What to produce: When you output the entries, begin with the first line and end with the line containing "(Ret tt, setBus bus (if", keeping each line exactly as it is.

Dataset entries
(** The constructors; the second one makes the result queue it owns. *)
Definition newMatchingEngine (queue : Q) (bus : Bus * gmap nat Z) (results : BoundedCommandResultQueue)
    (state : MatchingState) : Engine :=
  mkMatchingEngine queue bus results state None None 0.

Definition newOwningMatchingEngine (queue : Q) (bus : Bus * gmap nat Z) (ownedResultQueueCapacity : Z)
    (state : MatchingState) : outcome Engine :=
  results ← ResultQueue.newResultQueue ownedResultQueueCapacity;
  Ret (newMatchingEngine queue bus results state).

(** ** Updates *)
Definition setSequencerQueue (queue : Q) (e : Engine) : Engine :=
  mkMatchingEngine queue (multicastBus e) (commandResultQueue e) (matchingState_ e) (pendingCommandResult e)
    (inProgressCommand_ e) (multicastWriteFailures_ e).
Definition setBus (bus : Bus * gmap nat Z) (failures : Z) (e : Engine) : Engine :=
  mkMatchingEngine (sequencerQueue e) bus (commandResultQueue e) (matchingState_ e) (pendingCommandResult e)
    (inProgressCommand_ e) failures.
Definition setResults (results : BoundedCommandResultQueue) (pending : option CommandResultBatch) (e : Engine) : Engine :=
  mkMatchingEngine (sequencerQueue e) (multicastBus e) results (matchingState_ e) pending (inProgressCommand_ e)
    (multicastWriteFailures_ e).
Definition setMatching (state : MatchingState) (inProgress : option sequenceMessage) (e : Engine) : Engine :=
  mkMatchingEngine (sequencerQueue e) (multicastBus e) (commandResultQueue e) state (pendingCommandResult e) inProgress
    (multicastWriteFailures_ e).

Definition hasPendingResult (e : Engine) : bool := bool_decide (pendingCommandResult e ≠ None).

(** ** The cycle *)

(** [send]: a refused retransmission is only counted. *)
Definition sendToBus (message : sequenceMessage) : M Engine unit := λ e,
  match writeImpl message (multicastBus e) with
  | (Throw ex, bus) => (Throw ex, setBus bus (multicastWriteFailures_ e) e)
  | (Ret written, bus) =>
      (Ret tt, setBus bus (if (written : bool) then multicastWriteFailures_ e
                           else wrap64 (multicastWriteFailures_ e + 1)) e)
  end.

(** [commandResultQueue.tryPush(batch)] *)
Definition pushResult (batch : CommandResultBatch) : M Engine bool := λ e,
  let '(pushed, results) := ResultQueue.tryPushResult (Some batch) (commandResultQueue e) in
  (pushed, setResults results (pendingCommandResult e) e).

Definition handoffPendingResult : M Engine bool :=
  e ← getM;
  match pendingCommandResult e with
  | None => mret true
  | Some batch =>
      pushed ← pushResult batch;
      if (pushed : bool) then modifyM (λ e, setResults (commandResultQueue e) None e) ;; mret true else mret false
  end.

(** One command of the loop: [processCommand], [send], and the hand-over. *)
Definition runCommand (message : sequenceMessage) : M Engine bool := λ e,
  let e := setMatching (matchingState_ e) (Some message) e in
  match processCommand message (matchingState_ e) with
  | (Throw ex, state) => (Throw ex, setMatching state (Some message) e)
  | (Ret batch, state) =>
      (sendToBus message ;;
       modifyM (λ e, setMatching (matchingState_ e) None e) ;;
       pushed ← pushResult batch;
       (if (pushed : bool) then mret tt else modifyM (λ e, setResults (commandResultQueue e) (Some batch) e)) ;;
       mret pushed) (setMatching state (Some message) e)
  end.

Fixpoint drainCommands (fuel : nat) (progressed : bool) : M Engine bool := λ e,
  match fuel with
  | O => (Throw out_of_fuel, e)
  | Datatypes.S fuel' =>
      match sharedPop (sequencerQueue e) with
      | (None, queue) => (Ret progressed, setSequencerQueue queue e)
      | (Some message, queue) =>
          (pushed ← runCommand message;
           if (pushed : bool) then drainCommands fuel' true else mret true) (setSequencerQueue queue e)
      end
  end.

Definition drainQueue (fuel : nat) : M Engine bool :=
  e ← getM;
  if hasPendingResult e then
    handed ← handoffPendingResult;
    if (handed : bool) then drainCommands fuel true else mret false
  else drainCommands fuel false.

(** [advance] *)
Definition advanceEngine (fuel : nat) : M Engine bool := drainQueue fuel.
End worker.

(** * Properties of the matching engine's worker

    Whatever the timing of the sequencer, the completion consumer and the bus
    readers, the results handed on are those of processing the commands in their
    order of arrival, none is lost when the result queue is full, and a failing
    command is kept and never retried. *)

Section worker.
Context {Q : Type} `{SharedQueueLaws sequenceMessage Q}.
Implicit Types e : MatchingEngine Q.

(** The results the engine has produced and the completion consumer has not taken. *)
Definition unpublished e : list CommandResultBatch :=
  ResultQueue.batches_ (commandResultQueue e) ++ option_list (pendingCommandResult e).

Definition room e : Prop :=
  Z.of_nat (length (ResultQueue.batches_ (commandResultQueue e))) ≤ ResultQueue.capacity_ (commandResultQueue e).

(** [consumed] are the commands taken from the queue, [history] those of them the
    bus accepted, [published] the results the completion consumer took. *)
Record worker_ok (st0 : MatchingState) (consumed history : list sequenceMessage) (log : ReaderLog)
    (published : list CommandResultBatch) e : Prop := {
  wk_results : processAll consumed st0 = (Ret (published ++ unpublished e), matchingState_ e);
  wk_room : room e;
  wk_idle : inProgressCommand_ e = None;
  wk_bus : bus_ok (multicastBus e).1 (multicastBus e).2 history log;
  wk_sent : history `sublist_of` consumed;
  wk_failures : multicastWriteFailures_ e = Z.of_nat (length consumed - length history) }.

(** There are fewer than 2^64 commands. *)
Definition countable_commands (arrived : list sequenceMessage) e : Prop :=
  Z.of_nat (length arrived) + Bus.size_ (multicastBus e).1 ≤ UINT64_MAX.

Lemma worker_history_length st0 consumed history log published e :
  worker_ok st0 consumed history log published e → (length history ≤ length consumed)%nat.
Proof. intros Hok. apply sublist_length, Hok. Qed.

(** ** Handing results on *)
Lemma pushResult_run batch e : room e →
  ∃ pushed results, pushResult batch e = (Ret pushed, setResults results (pendingCommandResult e) e) ∧
    ResultQueue.capacity_ results = ResultQueue.capacity_ (commandResultQueue e) ∧
    Z.of_nat (length (ResultQueue.batches_ results)) ≤ ResultQueue.capacity_ results ∧
    ResultQueue.batches_ results =
      ResultQueue.batches_ (commandResultQueue e) ++ (if (pushed : bool) then [batch] else []).
Proof.
  intros Hroom. unfold pushResult, ResultQueue.tryPushResult. unfold room in Hroom.
  case_bool_decide; do 2 eexists; (split; [reflexivity|]); cbn; rewrite ?app_nil_r; split_and!; try done.
  rewrite length_app. simpl. lia.
Qed.

Lemma handoff_run st0 consumed history log published e : worker_ok st0 consumed history log published e →
  ∃ handed e', handoffPendingResult e = (Ret handed, e') ∧ worker_ok st0 consumed history log published e' ∧
    sequencerQueue e' = sequencerQueue e ∧ multicastBus e' = multicastBus e ∧
    (handed = true ↔ pendingCommandResult e' = None).
Proof.
  intros Hok. pose proof Hok as [Hres Hroom Hidle Hbus Hsent Hfail]. unfold handoffPendingResult.
  unfold mbind at 1, M_bind at 1, getM at 1.
  destruct (pendingCommandResult e) as [batch|] eqn:Hp; [|by exists true, e].
  destruct (pushResult_run batch e Hroom) as (pushed & results & Hrun & Hcap & Hlen & Hb).
  erewrite M_bind_run by exact Hrun. unfold unpublished in Hres. rewrite Hp in Hres. cbn [option_list] in Hres.
  destruct pushed.
  - eexists true, _. split; [reflexivity|]. split_and!; try done. split; try done.
    unfold unpublished. cbn. by rewrite app_nil_r, Hb.
  - eexists false, _. split; [reflexivity|]. cbn. rewrite Hp. split_and!; try done. split; try done.
    unfold unpublished. cbn. rewrite ?Hp, Hb. cbn. by rewrite app_nil_r.
Qed.

(** ** One command *)
Lemma processAll_snoc ms m st batches st1 :
  processAll ms st = (Ret batches, st1) →
  processAll (ms ++ [m]) st = match processCommand m st1 with
    | (Ret batch, st2) => (Ret (batches ++ [batch]), st2)
    | (Throw ex, st2) => (Throw ex, st2)
    end.
Proof.
  intros Hall. rewrite processAll_app. erewrite M_bind_run by exact Hall. cbn [processAll].
  unfold mbind, M_bind, mret, M_ret. by destruct (processCommand m st1) as [[b|ex] st2].
Qed.

Lemma sendToBus_run message consumed history log e :
  bus_ok (multicastBus e).1 (multicastBus e).2 history log → history `sublist_of` consumed →
  multicastWriteFailures_ e = Z.of_nat (length consumed - length history) → countable_commands (consumed ++ [message]) e →
  ∃ bus history', sendToBus message e =
      (Ret tt, setBus bus (Z.of_nat (length (consumed ++ [message]) - length history')) e) ∧
    bus_ok bus.1 bus.2 history' log ∧ history' `sublist_of` (consumed ++ [message]) ∧
    Bus.size_ bus.1 = Bus.size_ (multicastBus e).1.
Proof.
  intros Hbus Hsent Hfail Hcount. pose proof (sublist_length _ _ Hsent) as Hlen. unfold countable_commands in Hcount. rewrite length_app in *. simpl in Hcount.
  pose proof (bo_size _ _ _ _ Hbus) as Hsize. unfold sendToBus.
  destruct (multicastBus e) as [bus cursors] eqn:He. cbn [fst snd] in *.
  destruct (writeImpl_run bus cursors history log message Hbus ltac:(lia)) as (written & bus' & Hrun & Hsz & Hcase).
  rewrite Hrun. rewrite Hfail. destruct written.
  - exists (bus', cursors), (history ++ [message]). rewrite length_app. split_and!.
    + do 3 f_equal. simpl. lia.
    + by destruct Hcase.
    + by apply sublist_app.
    + done.
  - exists (bus', cursors), history. split_and!.
    + do 3 f_equal. rewrite wrap64_small by (unfold is_u64; lia). simpl. lia.
    + by destruct Hcase.
    + by apply sublist_inserts_r.
    + done.
Qed.

Lemma runCommand_run message st0 consumed history log published e :
  worker_ok st0 consumed history log published e → pendingCommandResult e = None →
  countable_commands (consumed ++ [message]) e →
  (∃ pushed e' history', runCommand message e = (Ret pushed, e') ∧
     worker_ok st0 (consumed ++ [message]) history' log published e' ∧ sequencerQueue e' = sequencerQueue e ∧
     Bus.size_ (multicastBus e').1 = Bus.size_ (multicastBus e).1 ∧ (pushed = true ↔ pendingCommandResult e' = None)) ∨
  (∃ ex e', runCommand message e = (Throw ex, e') ∧ inProgressCommand_ e' = Some message ∧
     processAll (consumed ++ [message]) st0 = (Throw ex, matchingState_ e') ∧
     unpublished e' = unpublished e ∧ sequencerQueue e' = sequencerQueue e).
Proof.
  intros Hok Hp Hcount. pose proof Hok as [Hres Hroom Hidle Hbus Hsent Hfail].
  pose proof (processAll_snoc consumed message st0 _ _ Hres) as Hnext. unfold runCommand. cbn [matchingState_ setMatching].
  destruct (processCommand message (matchingState_ e)) as [[batch|ex] st2].
  - left. set (e1 := setMatching st2 (Some message) (setMatching (matchingState_ e) (Some message) e)).
    destruct (sendToBus_run message consumed history log e1 Hbus Hsent Hfail Hcount)
      as (bus & history' & Hsend & Hbus' & Hsent' & Hsize).
    erewrite M_bind_run by exact Hsend. erewrite (M_bind_run (modifyM _)) by reflexivity. cbn [matchingState_ setBus].
    set (e2 := setMatching _ None _).
    destruct (pushResult_run batch e2 Hroom) as (pushed & results & Hrun & Hcap & Hlen & Hb).
    erewrite M_bind_run by exact Hrun. unfold unpublished in Hnext. rewrite Hp in Hnext. cbn [option_list] in Hnext.
    rewrite app_nil_r in Hnext. destruct pushed; erewrite M_bind_run by reflexivity;
      (eexists _, _, history'; split; [reflexivity|]; cbn; rewrite ?Hp; split_and!; try done; split; try done; unfold unpublished; cbn).
    + by rewrite ?Hp, Hb, app_nil_r, app_assoc.
    + by rewrite Hb, app_nil_r, app_assoc.
  - right. eexists ex, _. split; [reflexivity|]. by split_and!.
Qed.

(** ** The loop *)
Definition worker_at (st0 : MatchingState) (arrived : list sequenceMessage) (published : list CommandResultBatch) e : Prop :=
  ∃ consumed history log, arrived = consumed ++ queued (sequencerQueue e) ∧
    worker_ok st0 consumed history log published e ∧ countable_commands arrived e.

(** What a cycle ends in: everything handed on as far as there is room, or a
    command whose processing failed, which the engine still holds. *)
Definition cycle_outcome (st0 : MatchingState) (arrived : list sequenceMessage) (published : list CommandResultBatch)
    (result : outcome bool) e' : Prop :=
  match result with
  | Ret _ => worker_at st0 arrived published e' ∧
      (pendingCommandResult e' = None → queued (sequencerQueue e') = [])
  | Throw ex => ∃ consumed message, arrived = (consumed ++ [message]) ++ queued (sequencerQueue e') ∧
      inProgressCommand_ e' = Some message ∧
      processAll (consumed ++ [message]) st0 = (Throw ex, matchingState_ e') ∧
      ∃ st, processAll consumed st0 = (Ret (published ++ unpublished e'), st)
  end.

Solved problem:
(** The constructors; the second one makes the result queue it owns. *)
Definition newMatchingEngine (queue : Q) (bus : Bus * gmap nat Z) (results : BoundedCommandResultQueue)
    (state : MatchingState) : Engine :=
  mkMatchingEngine queue bus results state None None 0.

Definition newOwningMatchingEngine (queue : Q) (bus : Bus * gmap nat Z) (ownedResultQueueCapacity : Z)
    (state : MatchingState) : outcome Engine :=
  results ← ResultQueue.newResultQueue ownedResultQueueCapacity;
  Ret (newMatchingEngine queue bus results state).

(** ** Updates *)
Definition setSequencerQueue (queue : Q) (e : Engine) : Engine :=
  mkMatchingEngine queue (multicastBus e) (commandResultQueue e) (matchingState_ e) (pendingCommandResult e)
    (inProgressCommand_ e) (multicastWriteFailures_ e).
Definition setBus (bus : Bus * gmap nat Z) (failures : Z) (e : Engine) : Engine :=
  mkMatchingEngine (sequencerQueue e) bus (commandResultQueue e) (matchingState_ e) (pendingCommandResult e)
    (inProgressCommand_ e) failures.
Definition setResults (results : BoundedCommandResultQueue) (pending : option CommandResultBatch) (e : Engine) : Engine :=
  mkMatchingEngine (sequencerQueue e) (multicastBus e) results (matchingState_ e) pending (inProgressCommand_ e)
    (multicastWriteFailures_ e).
Definition setMatching (state : MatchingState) (inProgress : option sequenceMessage) (e : Engine) : Engine :=
  mkMatchingEngine (sequencerQueue e) (multicastBus e) (commandResultQueue e) state (pendingCommandResult e) inProgress
    (multicastWriteFailures_ e).

Definition hasPendingResult (e : Engine) : bool := bool_decide (pendingCommandResult e ≠ None).

(** ** The cycle *)

(** [send]: a refused retransmission is only counted. *)
Definition sendToBus (message : sequenceMessage) : M Engine unit := λ e,
  match writeImpl message (multicastBus e) with
  | (Throw ex, bus) => (Throw ex, setBus bus (multicastWriteFailures_ e) e)
  | (Ret written, bus) =>
      (Ret tt, setBus bus (if (written : bool) then multicastWriteFailures_ e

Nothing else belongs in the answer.